Almost 1.3 million energy customers have been overcharged a total of £102 million – the equivalent of more than £79 each – as a result of billing errors by energy companies over the last year, according to new research from, the price comparison and switching service.

Nearly one in three (28%) of those affected said that they were charged for an amount that didn’t match the meter readings they had supplied, while a quarter (26%) said that their bill didn’t add up correctly. Other billing blunders include suppliers getting direct debit amounts wrong (8%), applying incorrect fees (7%), getting tariff or product details wrong (5%) and muddling bills up with someone else’s (5%)[5].

To make matters worse, consumers have then faced lengthy waiting times to resolve the billing blunders. On average, it took those affected 35 days to get a refund, with one in ten (9%) waiting between one and two months to get their money back and almost a third (28%) waiting more than two months to be repaid. A further 7% are yet to receive a refund, 4% are still trying to get the issue resolved and 3% have given up chasing their energy company, saying they never got their money back at all[3].

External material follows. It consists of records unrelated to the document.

(** Adding iterations never increases the returned value: for
    [1 <= n <= m <= 30000] the value for [m] iterations is at most the value
    for [n] iterations, digit for digit at the same exponent.  Every
    operation after the sum is correctly rounded, so the order of the sums
    carries through the product, the reciprocal and the final rounding. *)
Theorem more_iterations_never_increase q n m p :
  1 <= n <= m -> m <= 30000 -> 0 <= p <= MAX_PREC - 10 ->
  exists rn rm, compute q n p = Ok rn /\ compute q m p = Ok rm /\
    _exp rn = - p /\ _exp rm = - p /\ _int rm <= _int rn.
Proof.
  intros Hn Hm Hp.
  destruct (compute_ok q n p ltac:(lia) Hp) as (rn & En & Xn).
  destruct (compute_ok q m p ltac:(lia) Hp) as (rm & Em & Xm).
  exists rn, rm. repeat (split; [assumption|]).
  destruct (compute_inv q n p rn ltac:(lia) Hp En)
    as (C & acc1 & a1 & RC & PC & VC & HC & S1 & T1 & Q1).
  destruct (compute_inv q m p rm ltac:(lia) Hp Em)
    as (C' & acc2 & a2 & _ & _ & _ & HC' & S2 & T2 & Q2).
  set (ctx := call_context q p) in *.
  assert (Hpe : prec ctx = p + 10) by reflexivity.
  assert (Hprec : 10 <= prec ctx) by lia.
  assert (HCC : (one_over_pi <- Decimal_mul C acc2 ;;
                 Decimal_div (Decimal_of_int 1) one_over_pi) ctx = (ctx, Ok a2)).
  { pose proof (HC m) as H1. pose proof (HC' m) as H2. rewrite H1 in H2.
    rewrite (bind_ok _ _ _ _ _ S2) in H2. rewrite (bind_ok _ _ _ _ _ S2) in H2.
    rewrite H2. exact T2. }
  destruct (sums_ordered ctx Hprec eq_refl eq_refl n m Hn Hm) as (s1 & s2 & E1 & E2 & Hs).
  rewrite S1 in E1. rewrite S2 in E2. inversion E1; inversion E2; subst s1 s2.
  destruct (sum_bounds ctx Hprec eq_refl eq_refl n acc1 ltac:(lia) S1) as (_ & P1 & B1).
  destruct (sum_bounds ctx Hprec eq_refl eq_refl m acc2 ltac:(lia) S2) as (_ & P2 & B2).
  destruct (tail_monotone ctx Hprec eq_refl eq_refl eq_refl C acc1 acc2 a1 a2
              PC VC P1 B1 P2 B2 Hs T1 HCC) as (Ha & Pa1 & Pa2).
  specialize (Q1 ltac:(lia)). specialize (Q2 ltac:(lia)).
  assert (Hne : forall a r, 0 < _int a -> r = _rescale a (- p) ROUND_HALF_EVEN ->
            nearest_even (- p) (V a) r /\ _exp r = - p).
  { intros a r Pa ->. destruct (rescale_half_even a (- p) ltac:(lia)) as [H1 H2].
    split; [|apply rescale_exp]. exists (_int (_rescale a (- p) ROUND_HALF_EVEN)).
    split; [|split; assumption]. unfold V. now rewrite rescale_exp. }
  destruct (Hne a1 rn Pa1 Q1) as [N1 _]. destruct (Hne a2 rm Pa2 Q2) as [N2 _].
  pose proof (nearest_even_mono (- p) (V a2) (V a1) rm rn N2 N1 Ha) as Hv.
  unfold V in Hv. rewrite Xn, Xm in Hv. now apply grid_le in Hv.
Qed.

The cost of billing errors may be even higher, since over a quarter of consumers (27%) admit to not reading their energy bills at all or just reading how much they have to pay and little else[4]. A fifth (21%) of this group say they don’t read their bills because they don’t understand them. Poor understanding of energy bills leaves consumers at greater risk of not spotting any errors their supplier might have made. As well as missing important information relating to how much they pay, including whether the bill is based on an estimated meter reading, if the account is in credit or whether a cheaper tariff is available.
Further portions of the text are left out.